In the end, it was Matthias’s heartfelt plea, along with his reminder, that broke Loman’s resistance. His vision had narrowed, he realized, when he picked up the Bow of Stars to kill his enemies, and as long as he held it, he struggled to think of anything beyond hunting down the demons that threatened his people until there were none left alive that could harm the faithful.


But there were many ways to meet a man’s struggle in this life, and countless paths to the Heavenly Shores beyond death. Somehow, he’d forgotten that when the fog of war enveloped him.

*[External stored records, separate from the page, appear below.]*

(** ** create_encryption_context_from_policy *)

(** C7 (as amended): a policy whose flags include the IV_INO_LBLK_32 bit
    and whose declared content mode is not hardware-private is refused with
    EINVAL and nothing is written; when the declared content mode is
    hardware-private and the mode pair and the flag set are valid, the flag
    is not refused: the context is built with the flags of the policy and
    handed to set_context, whose answer is the result. *)
Theorem create_context_iv_flag_needs_declared_private :
  forall (d : disk) (inode : inode) (policy : fscrypt_policy)
         (nonce : list Z),
    (Z.land (Policy.flags policy) FS_POLICY_FLAG_IV_INO_LBLK_32 <> 0 ->
     Policy.contents_encryption_mode policy <> FS_ENCRYPTION_MODE_PRIVATE ->
     create_encryption_context_from_policy d inode policy nonce
     = (- EINVAL, d))
    /\ (fscrypt_valid_enc_modes (Policy.contents_encryption_mode policy)
          (Policy.filenames_encryption_mode policy) = true ->
        Z.land (Policy.flags policy) (Z.lnot FS_POLICY_FLAGS_VALID) = 0 ->
        Policy.contents_encryption_mode policy = FS_ENCRYPTION_MODE_PRIVATE ->
        create_encryption_context_from_policy d inode policy nonce
        = set_context (s_cop (i_sb inode)) d inode
            (Ctx.mk FS_ENCRYPTION_CONTEXT_FORMAT_V1
               (u8 (fscrypt_data_crypt_mode inode FS_ENCRYPTION_MODE_PRIVATE))
               (Policy.filenames_encryption_mode policy)
               (Policy.flags policy)
               (memcpy (Policy.master_key_descriptor policy)
                       FS_KEY_DESCRIPTOR_SIZE)
               (memcpy nonce FS_KEY_DERIVATION_NONCE_SIZE))
            sizeof_fscrypt_context None).
Proof.
  intros d inode policy nonce. split.
  - intros Hiv Hmode.
    unfold create_encryption_context_from_policy.
    apply Z.eqb_neq in Hiv, Hmode. rewrite Hiv, Hmode. cbn [negb andb].
    destruct (fscrypt_valid_enc_modes _ _); cbn [negb]; [|reflexivity].
    destruct (Z.land (Policy.flags policy) (Z.lnot FS_POLICY_FLAGS_VALID) =? 0);
      reflexivity.
  - intros Hvalid Hflags Hmode.
    unfold create_encryption_context_from_policy.
    rewrite Hvalid, Hflags, Hmode, !Z.eqb_refl. cbn [negb].
    rewrite andb_false_r. reflexivity.
Qed.

(** The refusal looks at the declared mode only: whenever
    [fscrypt_data_crypt_mode] turns a declared mode other than the
    hardware-private one into the hardware-private one, the flag is refused
    although the mode that would be stored is hardware-private. *)
Lemma create_context_refuses_on_declared_mode d inode policy nonce :
  Z.land (Policy.flags policy) FS_POLICY_FLAG_IV_INO_LBLK_32 <> 0 ->
  Policy.contents_encryption_mode policy <> FS_ENCRYPTION_MODE_PRIVATE ->
  u8 (fscrypt_data_crypt_mode inode (Policy.contents_encryption_mode policy))
  = FS_ENCRYPTION_MODE_PRIVATE ->
  create_encryption_context_from_policy d inode policy nonce = (- EINVAL, d).
Proof.
  intros Hiv Hmode _.
  unfold create_encryption_context_from_policy.
  apply Z.eqb_neq in Hiv, Hmode. rewrite Hiv, Hmode. cbn [negb andb].
  destruct (fscrypt_valid_enc_modes _ _); cbn [negb]; [|reflexivity].
  destruct (Z.land (Policy.flags policy) (Z.lnot FS_POLICY_FLAGS_VALID) =? 0);
    reflexivity.
Qed.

"Accept her help," Loman said, letting the glittering Bow of Stars dissipate at last as he slumped to the cold stone roof. "Live to struggle on tomorrow, and the day after, and as many days after as we have left."


"She’s right," he finally admitted with a deep, heavy sigh. "The battle is lost, and if we refuse to admit that, then we’re turning away from the light of truth. Do what you must to save my people, witch," he said, looking at the withered acolytes with eyes that finally saw the toll this night had taken on them. "They will not resist your help," he promised.